WHAT THE TASK ASKS: From the line with "a), (w_clockReads w6)." through the line with "reading of the request, not expired. *)", inclusive, return each line of the data below exactly and leave the rest out.

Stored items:
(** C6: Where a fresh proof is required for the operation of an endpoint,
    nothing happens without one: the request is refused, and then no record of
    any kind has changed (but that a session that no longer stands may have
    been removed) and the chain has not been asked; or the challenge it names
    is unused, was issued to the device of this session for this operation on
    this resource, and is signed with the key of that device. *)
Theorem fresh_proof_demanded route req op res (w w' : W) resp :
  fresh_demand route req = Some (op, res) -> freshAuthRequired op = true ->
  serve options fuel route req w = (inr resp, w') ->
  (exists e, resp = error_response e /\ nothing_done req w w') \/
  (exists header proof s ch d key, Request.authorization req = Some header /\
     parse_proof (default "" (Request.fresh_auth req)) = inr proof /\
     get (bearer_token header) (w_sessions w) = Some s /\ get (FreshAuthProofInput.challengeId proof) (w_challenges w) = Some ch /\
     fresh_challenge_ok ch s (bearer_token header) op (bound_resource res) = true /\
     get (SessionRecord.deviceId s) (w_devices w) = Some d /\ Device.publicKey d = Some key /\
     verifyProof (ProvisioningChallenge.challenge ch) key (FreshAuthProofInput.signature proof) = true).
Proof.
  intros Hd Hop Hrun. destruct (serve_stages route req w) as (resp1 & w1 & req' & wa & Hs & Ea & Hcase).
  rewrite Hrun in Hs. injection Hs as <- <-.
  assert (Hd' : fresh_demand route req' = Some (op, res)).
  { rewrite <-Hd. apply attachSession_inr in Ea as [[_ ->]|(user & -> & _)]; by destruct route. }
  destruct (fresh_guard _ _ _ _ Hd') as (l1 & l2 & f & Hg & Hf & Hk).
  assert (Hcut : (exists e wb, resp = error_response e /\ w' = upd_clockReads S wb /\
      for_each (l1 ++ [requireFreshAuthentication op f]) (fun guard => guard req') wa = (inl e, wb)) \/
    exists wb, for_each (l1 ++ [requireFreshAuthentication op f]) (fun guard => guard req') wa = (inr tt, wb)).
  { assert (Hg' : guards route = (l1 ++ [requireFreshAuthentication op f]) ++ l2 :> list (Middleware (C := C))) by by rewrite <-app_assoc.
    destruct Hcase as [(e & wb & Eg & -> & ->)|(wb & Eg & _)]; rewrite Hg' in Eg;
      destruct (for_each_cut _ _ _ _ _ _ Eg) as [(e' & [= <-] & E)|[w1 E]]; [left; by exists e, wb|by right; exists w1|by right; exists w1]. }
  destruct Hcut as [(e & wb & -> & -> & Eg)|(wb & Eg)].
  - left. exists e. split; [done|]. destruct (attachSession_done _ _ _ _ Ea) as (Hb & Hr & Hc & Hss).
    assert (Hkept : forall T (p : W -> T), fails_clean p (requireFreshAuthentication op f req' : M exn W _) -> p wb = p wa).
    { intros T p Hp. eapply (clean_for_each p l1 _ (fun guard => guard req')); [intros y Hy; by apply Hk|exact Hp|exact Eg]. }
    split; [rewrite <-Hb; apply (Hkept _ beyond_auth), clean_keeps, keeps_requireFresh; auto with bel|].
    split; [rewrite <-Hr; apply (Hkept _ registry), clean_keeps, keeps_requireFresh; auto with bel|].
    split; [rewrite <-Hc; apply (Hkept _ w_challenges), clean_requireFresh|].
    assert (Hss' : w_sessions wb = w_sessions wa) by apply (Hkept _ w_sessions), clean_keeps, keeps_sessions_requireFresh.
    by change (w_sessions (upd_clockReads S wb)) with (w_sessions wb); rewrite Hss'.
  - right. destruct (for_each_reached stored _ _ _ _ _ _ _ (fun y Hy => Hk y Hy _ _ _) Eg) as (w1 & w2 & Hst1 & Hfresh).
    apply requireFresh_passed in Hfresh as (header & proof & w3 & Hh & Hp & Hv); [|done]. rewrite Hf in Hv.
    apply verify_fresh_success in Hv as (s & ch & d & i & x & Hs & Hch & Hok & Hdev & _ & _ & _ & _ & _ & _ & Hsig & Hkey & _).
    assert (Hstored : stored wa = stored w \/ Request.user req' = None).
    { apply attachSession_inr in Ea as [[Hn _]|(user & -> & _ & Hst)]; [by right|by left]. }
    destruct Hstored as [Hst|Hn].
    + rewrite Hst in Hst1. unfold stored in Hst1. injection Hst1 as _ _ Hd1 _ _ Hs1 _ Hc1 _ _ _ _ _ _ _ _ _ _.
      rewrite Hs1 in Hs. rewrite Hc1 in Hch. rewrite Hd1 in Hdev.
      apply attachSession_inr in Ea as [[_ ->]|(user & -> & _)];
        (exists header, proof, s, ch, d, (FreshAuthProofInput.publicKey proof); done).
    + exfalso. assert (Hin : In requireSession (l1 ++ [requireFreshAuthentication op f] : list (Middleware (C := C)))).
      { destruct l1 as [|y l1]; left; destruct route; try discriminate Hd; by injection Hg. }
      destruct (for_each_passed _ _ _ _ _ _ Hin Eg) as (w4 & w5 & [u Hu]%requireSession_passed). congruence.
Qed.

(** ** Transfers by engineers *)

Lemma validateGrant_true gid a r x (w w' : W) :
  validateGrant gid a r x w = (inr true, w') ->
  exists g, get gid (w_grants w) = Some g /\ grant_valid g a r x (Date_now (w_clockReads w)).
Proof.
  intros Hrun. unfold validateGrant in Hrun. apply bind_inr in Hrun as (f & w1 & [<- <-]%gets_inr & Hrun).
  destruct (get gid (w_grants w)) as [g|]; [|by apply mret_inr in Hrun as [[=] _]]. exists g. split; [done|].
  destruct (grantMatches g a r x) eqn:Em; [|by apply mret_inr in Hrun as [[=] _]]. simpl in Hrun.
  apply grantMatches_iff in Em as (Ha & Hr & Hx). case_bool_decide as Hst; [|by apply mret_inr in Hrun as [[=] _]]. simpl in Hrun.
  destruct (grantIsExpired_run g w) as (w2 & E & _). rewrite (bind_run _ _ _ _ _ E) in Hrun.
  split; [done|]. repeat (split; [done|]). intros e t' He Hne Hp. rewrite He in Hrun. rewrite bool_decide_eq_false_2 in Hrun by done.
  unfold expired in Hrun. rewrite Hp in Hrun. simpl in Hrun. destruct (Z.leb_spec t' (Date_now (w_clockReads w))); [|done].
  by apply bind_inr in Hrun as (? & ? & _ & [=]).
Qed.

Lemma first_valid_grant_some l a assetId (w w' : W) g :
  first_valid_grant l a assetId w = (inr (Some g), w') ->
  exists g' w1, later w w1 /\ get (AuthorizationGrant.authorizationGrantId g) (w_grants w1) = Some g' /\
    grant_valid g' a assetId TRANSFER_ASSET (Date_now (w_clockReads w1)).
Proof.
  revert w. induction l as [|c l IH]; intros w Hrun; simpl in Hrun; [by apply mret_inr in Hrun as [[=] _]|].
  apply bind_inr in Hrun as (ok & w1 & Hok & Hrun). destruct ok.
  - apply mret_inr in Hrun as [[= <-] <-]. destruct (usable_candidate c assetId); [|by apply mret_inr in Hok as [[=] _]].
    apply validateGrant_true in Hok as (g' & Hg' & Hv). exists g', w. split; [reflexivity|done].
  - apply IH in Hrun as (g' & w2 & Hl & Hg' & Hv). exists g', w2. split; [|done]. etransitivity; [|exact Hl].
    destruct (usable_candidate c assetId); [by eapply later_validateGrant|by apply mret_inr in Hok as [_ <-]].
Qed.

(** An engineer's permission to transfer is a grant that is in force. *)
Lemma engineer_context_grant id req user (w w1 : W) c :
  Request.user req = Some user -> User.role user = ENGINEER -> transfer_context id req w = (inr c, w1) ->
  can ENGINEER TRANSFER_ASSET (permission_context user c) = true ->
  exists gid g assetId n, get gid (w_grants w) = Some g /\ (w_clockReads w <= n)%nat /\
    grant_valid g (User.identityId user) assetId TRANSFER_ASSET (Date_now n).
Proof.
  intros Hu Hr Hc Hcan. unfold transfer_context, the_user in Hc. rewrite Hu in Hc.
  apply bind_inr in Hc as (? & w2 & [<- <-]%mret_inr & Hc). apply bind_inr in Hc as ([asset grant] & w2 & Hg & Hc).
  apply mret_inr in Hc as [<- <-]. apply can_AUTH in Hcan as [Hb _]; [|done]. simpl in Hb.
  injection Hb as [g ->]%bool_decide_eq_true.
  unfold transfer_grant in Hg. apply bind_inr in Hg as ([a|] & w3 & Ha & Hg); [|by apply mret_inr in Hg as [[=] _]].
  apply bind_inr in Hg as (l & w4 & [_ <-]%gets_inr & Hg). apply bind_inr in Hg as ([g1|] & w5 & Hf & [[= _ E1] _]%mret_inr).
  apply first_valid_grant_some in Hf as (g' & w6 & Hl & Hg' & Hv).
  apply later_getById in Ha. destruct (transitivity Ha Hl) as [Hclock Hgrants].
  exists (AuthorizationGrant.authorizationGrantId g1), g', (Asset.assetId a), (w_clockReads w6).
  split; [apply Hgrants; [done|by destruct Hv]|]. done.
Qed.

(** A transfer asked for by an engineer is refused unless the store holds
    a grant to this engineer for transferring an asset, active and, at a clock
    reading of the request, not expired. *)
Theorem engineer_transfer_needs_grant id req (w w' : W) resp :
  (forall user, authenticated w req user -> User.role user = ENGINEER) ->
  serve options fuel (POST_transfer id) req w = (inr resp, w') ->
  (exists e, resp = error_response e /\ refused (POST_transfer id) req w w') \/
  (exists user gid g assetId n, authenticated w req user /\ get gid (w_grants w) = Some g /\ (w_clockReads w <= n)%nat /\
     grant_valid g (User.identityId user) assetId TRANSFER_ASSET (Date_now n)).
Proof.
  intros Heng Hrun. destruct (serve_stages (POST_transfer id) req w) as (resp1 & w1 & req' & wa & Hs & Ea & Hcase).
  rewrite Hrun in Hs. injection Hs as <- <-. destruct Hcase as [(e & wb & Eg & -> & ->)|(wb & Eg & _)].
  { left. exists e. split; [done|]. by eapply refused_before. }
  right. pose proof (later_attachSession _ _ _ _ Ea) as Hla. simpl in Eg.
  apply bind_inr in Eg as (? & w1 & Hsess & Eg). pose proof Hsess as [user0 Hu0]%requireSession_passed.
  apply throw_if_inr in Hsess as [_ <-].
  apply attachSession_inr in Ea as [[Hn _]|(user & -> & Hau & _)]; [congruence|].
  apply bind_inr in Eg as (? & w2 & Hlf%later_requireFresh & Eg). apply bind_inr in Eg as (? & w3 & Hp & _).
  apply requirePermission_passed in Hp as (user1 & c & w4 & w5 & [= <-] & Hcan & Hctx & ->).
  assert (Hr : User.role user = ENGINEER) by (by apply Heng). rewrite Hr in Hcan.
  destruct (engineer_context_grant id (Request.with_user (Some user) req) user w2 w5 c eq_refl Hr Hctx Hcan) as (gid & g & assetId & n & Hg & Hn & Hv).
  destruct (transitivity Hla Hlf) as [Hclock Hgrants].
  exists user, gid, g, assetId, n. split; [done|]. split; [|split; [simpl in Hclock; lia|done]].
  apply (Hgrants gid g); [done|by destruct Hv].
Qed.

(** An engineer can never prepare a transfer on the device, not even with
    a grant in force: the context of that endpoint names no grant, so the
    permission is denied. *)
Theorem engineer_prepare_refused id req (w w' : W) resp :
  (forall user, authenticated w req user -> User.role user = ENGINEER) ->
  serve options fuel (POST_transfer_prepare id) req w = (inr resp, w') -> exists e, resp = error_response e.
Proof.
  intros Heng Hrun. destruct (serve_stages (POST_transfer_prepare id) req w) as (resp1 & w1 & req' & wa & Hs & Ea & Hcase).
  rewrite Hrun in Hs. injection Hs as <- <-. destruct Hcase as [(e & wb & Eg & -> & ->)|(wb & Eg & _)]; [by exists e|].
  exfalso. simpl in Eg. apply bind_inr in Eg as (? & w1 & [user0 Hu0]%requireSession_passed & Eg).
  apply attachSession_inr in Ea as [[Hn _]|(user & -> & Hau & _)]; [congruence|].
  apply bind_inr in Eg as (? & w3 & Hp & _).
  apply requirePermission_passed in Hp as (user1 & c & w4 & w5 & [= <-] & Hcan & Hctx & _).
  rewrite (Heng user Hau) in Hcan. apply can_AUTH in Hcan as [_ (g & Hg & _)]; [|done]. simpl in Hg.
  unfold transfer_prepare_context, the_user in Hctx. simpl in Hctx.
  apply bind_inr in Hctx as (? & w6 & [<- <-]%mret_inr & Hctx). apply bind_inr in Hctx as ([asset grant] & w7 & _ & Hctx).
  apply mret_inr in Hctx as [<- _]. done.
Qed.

REPLY TO THE EXERCISE:
  exists (AuthorizationGrant.authorizationGrantId g1), g', (Asset.assetId a), (w_clockReads w6).
  split; [apply Hgrants; [done|by destruct Hv]|]. done.
Qed.

(** A transfer asked for by an engineer is refused unless the store holds
    a grant to this engineer for transferring an asset, active and, at a clock
    reading of the request, not expired. *)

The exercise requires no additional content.